If random integers are really in 1:7, the probability, when you pick two elements, that one is equal to the other is 1/7. On average, with your lab vector of n=1e6 elements and assuming that you are interested in the lower triangular part of M, this means n^2/2/7 non-zero elements, and hence
>> (16 * (1e6)^2/2/7 + 8 * 1e6 + 8) / 1e12
ans =
1.1429
more than 1.14 TB of RAM to store (just a single version of it).
Are random integers really in 1:7 or is the pool of integers larger, e.g. 1:n ? In the second case, you will gain a lot by vectorizing the approach. Often in these cases that involve sparse matrices, the best approach consists in building indices of non-zero elements ( I and J ), and performing a unique call to SPARSE at the end:
M = sparse( I, J, 1, n, n ) ; % Values are all 1 in your case.

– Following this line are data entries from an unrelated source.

(** * Pool memory allocator (MemoryManager.h): embedding and verification

    The allocator keeps, for every block size, one array obtained from
    [new char[]].  The array holds the blocks, then one pointer-sized slot
    with the address of the first free block, then a bit field with one
    allocation bit per block.  Free blocks store the address of the next
    free block in their own first eight bytes.

    The code works on raw addresses, so the model is a byte-addressed
    store: addresses and [uintptr_t] values are integers taken modulo
    [2^64], a [uintptr_t] is read and written as eight bytes, least
    significant byte first (the target the source names: pointers of 64
    bits).  The narrower integer types of the source ([unsigned int],
    [uint16_t], [uint8_t]) wrap where the source converts to them.

    [new char[]] hands out an address and leaves the bytes as they are:
    the C++ array is not initialised, so the store in which the allocator
    is built is an input of the model.  The store is the flat address
    space of the process: an access outside every array, which C++ leaves
    undefined, reads or writes the store like any other access.  The
    registry of the pools and the list of the arrays that the runtime has
    handed out are kept beside the store, not in it.

    Line numbers are those of MemoryManager.h; the callers that are
    modelled are the tests of Main.cpp. *)

From Stdlib Require Import ZArith Lia List Bool FinFun.
From stdpp Require Import base gmap.

Local Open Scope Z_scope.

(** ** The byte store *)

Module Mem.

(** One byte per address.  The value kept at an address is read modulo
    256, so every function [Z -> Z] is a store. *)
Definition t := Z -> Z.

Definition load8 (m : t) (a : Z) : Z := m a mod 256.

Definition store8 (m : t) (a v : Z) : t :=
  fun x => if x =? a then v mod 256 else m x.

(** A [uintptr_t] at address [a]: bytes [a .. a+7], little endian. *)
Definition load64 (m : t) (a : Z) : Z :=
  load8 m a + 256 * (load8 m (a + 1) + 256 * (load8 m (a + 2) + 256 *
  (load8 m (a + 3) + 256 * (load8 m (a + 4) + 256 * (load8 m (a + 5) + 256 *
  (load8 m (a + 6) + 256 * load8 m (a + 7))))))).

Definition store64 (m : t) (a v : Z) : t :=
  fun x => if (a <=? x) && (x <? a + 8)
           then (v / 256 ^ (x - a)) mod 256
           else m x.

(** The store that holds the byte [b] everywhere. *)
Definition filled (b : Z) : t := fun _ => b.

End Mem.

(** ** Integer types of the source *)

Definition NUMBITSPERBYTE : Z := 8.
Definition sizeof_ptr : Z := 8.

Definition wrap64 (z : Z) : Z := z mod 2 ^ 64.   (* size_t, uintptr_t, pointers *)
Definition wrap32 (z : Z) : Z := z mod 2 ^ 32.   (* unsigned int *)
Definition wrap16 (z : Z) : Z := z mod 2 ^ 16.   (* uint16_t *)
Definition wrap8 (z : Z) : Z := z mod 2 ^ 8.     (* uint8_t *)

(** ** The allocator object and the process it lives in *)

(** [mNumBlocksPerPool] and [mPool] are the two data members of
    [MemoryManager].  [memory] is the byte store of the process.
    [heap_next] and [arrays] model the C++ runtime behind [new char[]]:
    the next address it hands out and the arrays it has handed out so far,
    each with its length in bytes. *)
Record State := mkState {
  mNumBlocksPerPool : Z;
  mPool : gmap Z Z;
  memory : Mem.t;
  heap_next : Z;
  arrays : gmap Z Z
}.

Definition set_memory (m : Mem.t) (st : State) : State :=
  mkState (mNumBlocksPerPool st) (mPool st) m (heap_next st) (arrays st).

Definition set_mPool (p : gmap Z Z) (st : State) : State :=
  mkState (mNumBlocksPerPool st) p (memory st) (heap_next st) (arrays st).

(** [new char[len]]: the array starts at [heap_next]; its bytes are not
    written.  The next array starts at the next multiple of 16 after the
    end of this one. *)
Definition align16 (z : Z) : Z := 16 * ((z + 15) / 16).

Definition new_char_array (len : Z) (st : State) : Z * State :=
  (heap_next st,
   mkState (mNumBlocksPerPool st) (mPool st) (memory st)
           (align16 (heap_next st + len))
           (<[heap_next st := len]> (arrays st))).

(** [mPool[size]] of [std::unordered_map]: a missing key is inserted with
    the value-initialised pointer, null. *)
Definition mPool_index (size : Z) (st : State) : Z * State :=
  match mPool st !! size with
  | Some p => (p, st)
  | None => (0, set_mPool (<[size := 0]> (mPool st)) st)
  end.

(** ** InitializePool *)

(** The loop of lines 82-86: every iteration stores in the current block
    the address of the block [stride] words further and moves there. *)
Fixpoint link_blocks (iterations : nat) (stride : Z) (current : Z) (m : Mem.t)
  : Z * Mem.t :=
  match iterations with
  | O => (current, m)
  | S k =>
      let next := wrap64 (current + sizeof_ptr * stride) in
      link_blocks k stride next (Mem.store64 m current next)
  end.

Definition InitializePool (size : Z) (numBlocks_arg : Z) (st : State) : State :=
  let numBlocks := wrap16 numBlocks_arg in
  let len := wrap64 (size * numBlocks + sizeof_ptr
                     + numBlocks / NUMBITSPERBYTE + 1) in
  let '(array, st1) := new_char_array len st in
  let st2 := set_mPool (<[size := array]> (mPool st1)) st1 in
  let firstFreeBlockAddress := array in
  let stride := wrap8 (size / sizeof_ptr) in
  let '(current, m1) :=
    link_blocks (Z.to_nat (numBlocks - 1)) stride firstFreeBlockAddress
                (memory st2) in
  let m2 := Mem.store64 m1 current 0 in
  let current' := wrap64 (current + sizeof_ptr * stride) in
  let m3 := Mem.store64 m2 current' firstFreeBlockAddress in
  set_memory m3 st2.

(** ** The constructor *)

(** The allocator is built in a process whose store is [m] and whose next
    [new] address is [heap]. *)
Definition MemoryManager_new (numBlocksPerPool : Z) (m : Mem.t) (heap : Z)
  : State :=
  fold_left
    (fun st exponent => InitializePool (2 ^ exponent) numBlocksPerPool st)
    [3; 4; 5]
    (mkState (wrap32 numBlocksPerPool) ∅ m heap ∅).

(** The default argument of the constructor. *)
Definition MemoryManager_default (m : Mem.t) (heap : Z) : State :=
  MemoryManager_new 10 m heap.

(** ** Allocate and Free *)

(** Lines 109 and 173: the slot after the last block. *)
Definition lastElementPtr (firstElementPtr size numBlocks : Z) : Z :=
  wrap64 (firstElementPtr + sizeof_ptr * ((size / sizeof_ptr) * numBlocks)).

(** Lines 123 and 175. *)
Definition indexBlockAllocated (address firstElementPtr size : Z) : Z :=
  wrap32 (wrap64 (address - firstElementPtr) / size).

(** Lines 124 and 176. *)
Definition desiredByte (last index : Z) : Z :=
  wrap64 (last + sizeof_ptr + index / NUMBITSPERBYTE).

(** Lines 125 and 177. *)
Definition shiftValue (index : Z) : Z :=
  NUMBITSPERBYTE - index mod NUMBITSPERBYTE - 1.

(** [Allocate<T>] with [size = sizeof(T)]; the result is the returned
    pointer, null when the pool is exhausted. *)
Definition Allocate (size : Z) (st : State) : Z * State :=
  let '(p, st1) := mPool_index size st in
  let st2 := if p =? 0
             then InitializePool size (mNumBlocksPerPool st1) st1
             else st1 in
  let '(firstElementPtr, st3) := mPool_index size st2 in
  let last := lastElementPtr firstElementPtr size (mNumBlocksPerPool st3) in
  let m := memory st3 in
  if Mem.load64 m last =? 0 then (0, st3)
  else
    let firstFreeBlockAddressValue := Mem.load64 m last in
    let index := indexBlockAllocated firstFreeBlockAddressValue
                                     firstElementPtr size in
    let byte := desiredByte last index in
    let m1 := Mem.store8 m byte
                (Z.lor (Mem.load8 m byte) (Z.shiftl 1 (shiftValue index))) in
    let temp := firstFreeBlockAddressValue in
    let next := Mem.load64 m1 firstFreeBlockAddressValue in
    let m2 := Mem.store64 m1 last next in
    (temp, set_memory m2 st3).

(** The three ways out of [Free], named after the messages of the debug
    build: lines 165, 184 and 199. *)
Inductive FreeExit : Type :=
  | InvalidPointerPassed
  | DoubleFreeAttempt
  | Freed.

(** [Free<T>(&pointer)] with [size = sizeof(T)] and [block] the value of the
    caller's pointer.  The result is the exit taken, the value of the
    caller's pointer afterwards, and the state. *)
Definition Free (size : Z) (block : Z) (st : State) : FreeExit * Z * State :=
  if block =? 0 then (InvalidPointerPassed, block, st)
  else
    let '(firstElementPtr, st1) := mPool_index size st in
    let last := lastElementPtr firstElementPtr size (mNumBlocksPerPool st1) in
    let index := indexBlockAllocated block firstElementPtr size in
    let byte := desiredByte last index in
    let shift := shiftValue index in
    let m := memory st1 in
    if Z.land (Mem.load8 m byte) (Z.shiftl 1 shift) =? 0
    then (DoubleFreeAttempt, block, st1)
    else
      let m1 := Mem.store8 m byte
                  (Z.lxor (Mem.load8 m byte) (Z.shiftl 1 shift)) in
      let m2 := Mem.store64 m1 block (Mem.load64 m1 last) in
      let m3 := Mem.store64 m2 last block in
      (Freed, 0, set_memory m3 st1).

(** [k] consecutive calls of [Allocate<T>], with the pointers they return. *)
Fixpoint allocate_n (k : nat) (size : Z) (st : State) : list Z * State :=
  match k with
  | O => ([], st)
  | S k' =>
      let '(p, st1) := Allocate size st in
      let '(ps, st2) := allocate_n k' size st1 in
      (p :: ps, st2)
  end.

(** The allocation bit of block [index], as [Free] tests it (line 181). *)
Definition allocation_bit (st : State) (size index : Z) : Z :=
  let firstElementPtr := default 0 (mPool st !! size) in
  let last := lastElementPtr firstElementPtr size (mNumBlocksPerPool st) in
  Z.land (Mem.load8 (memory st) (desiredByte last index))
         (Z.shiftl 1 (shiftValue index)).

(** The free-list head of the pool for [size]: the slot after the last
    block. *)
Definition free_list_head (st : State) (size : Z) : Z :=
  let firstElementPtr := default 0 (mPool st !! size) in
  Mem.load64 (memory st)
             (lastElementPtr firstElementPtr size (mNumBlocksPerPool st)).

(** The three components of the result of [Free]. *)
Definition exit_of (r : FreeExit * Z * State) : FreeExit := fst (fst r).

Definition pointer_of (r : FreeExit * Z * State) : Z := snd (fst r).

Definition state_of (r : FreeExit * Z * State) : State := snd r.

(** ** The destructor *)

(** [delete[] p]: nothing happens for a null pointer, the array that starts
    at [p] is released, and any other pointer is undefined behaviour:
    there is no result. *)
Definition delete_char_array (p : Z) (live : gmap Z Z) : option (gmap Z Z) :=
  if p =? 0 then Some live
  else match live !! p with
       | Some _ => Some (delete p live)
       | None => None
       end.

(** The loop of lines 36-39 over the entries of the registry. *)
Fixpoint delete_entries (entries : list (Z * Z)) (live : gmap Z Z)
  : option (gmap Z Z) :=
  match entries with
  | [] => Some live
  | (_, p) :: rest =>
      match delete_char_array p live with
      | Some live' => delete_entries rest live'
      | None => None
      end
  end.

(** [~MemoryManager]: every entry of the registry is deleted, in the
    order in which the map enumerates them, and the registry is cleared. *)
Definition MemoryManager_delete (st : State) : option State :=
  match delete_entries (map_to_list (mPool st)) (arrays st) with
  | Some live =>
      Some (mkState (mNumBlocksPerPool st) ∅ (memory st) (heap_next st) live)
  | None => None
  end.

(** ** Callers: sequences of calls, and the tests of Main.cpp *)

(** A call of one of the two operations, with [sizeof(T)] and, for [Free],
    the value of the pointer that is passed. *)
Inductive Call : Type :=
  | CallAllocate (size : Z)
  | CallFree (size block : Z).

Definition call_size (c : Call) : Z :=
  match c with
  | CallAllocate size => size
  | CallFree size _ => size
  end.

Definition run_call (st : State) (c : Call) : State :=
  match c with
  | CallAllocate size => snd (Allocate size st)
  | CallFree size block => state_of (Free size block st)
  end.

Definition run_calls (cs : list Call) (st : State) : State :=
  fold_left run_call cs st.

Walter Roberson on 19 Sep 2017
Edited: Walter Roberson on 19 Sep 2017
Doing M(j,i) = 0 is a waste of time on a sparse array unless M(j,i) might already have a non-zero value. sparse() initializes to 0.
M = sparse(100000,100000);
is equivalent to
M = sparse([], [], [], 100000, 100000, 0)
which generates a sparse array that is expected to have 0 occupied cells in it. Every time a cell is written, the sparse array needs to be recreated to allocate room for the new entry. It is a lot more efficient to use
M = spalloc(100000, 100000, N)
where N is an estimate of the number of locations that will eventually be occupied with non-zero values. In your situation you can estimate N as 100000^2/7 which is roughly 1428571429. One element in seven occupancy is not very sparse.
Your inner loop could be vectorized, which could improve performance a lot.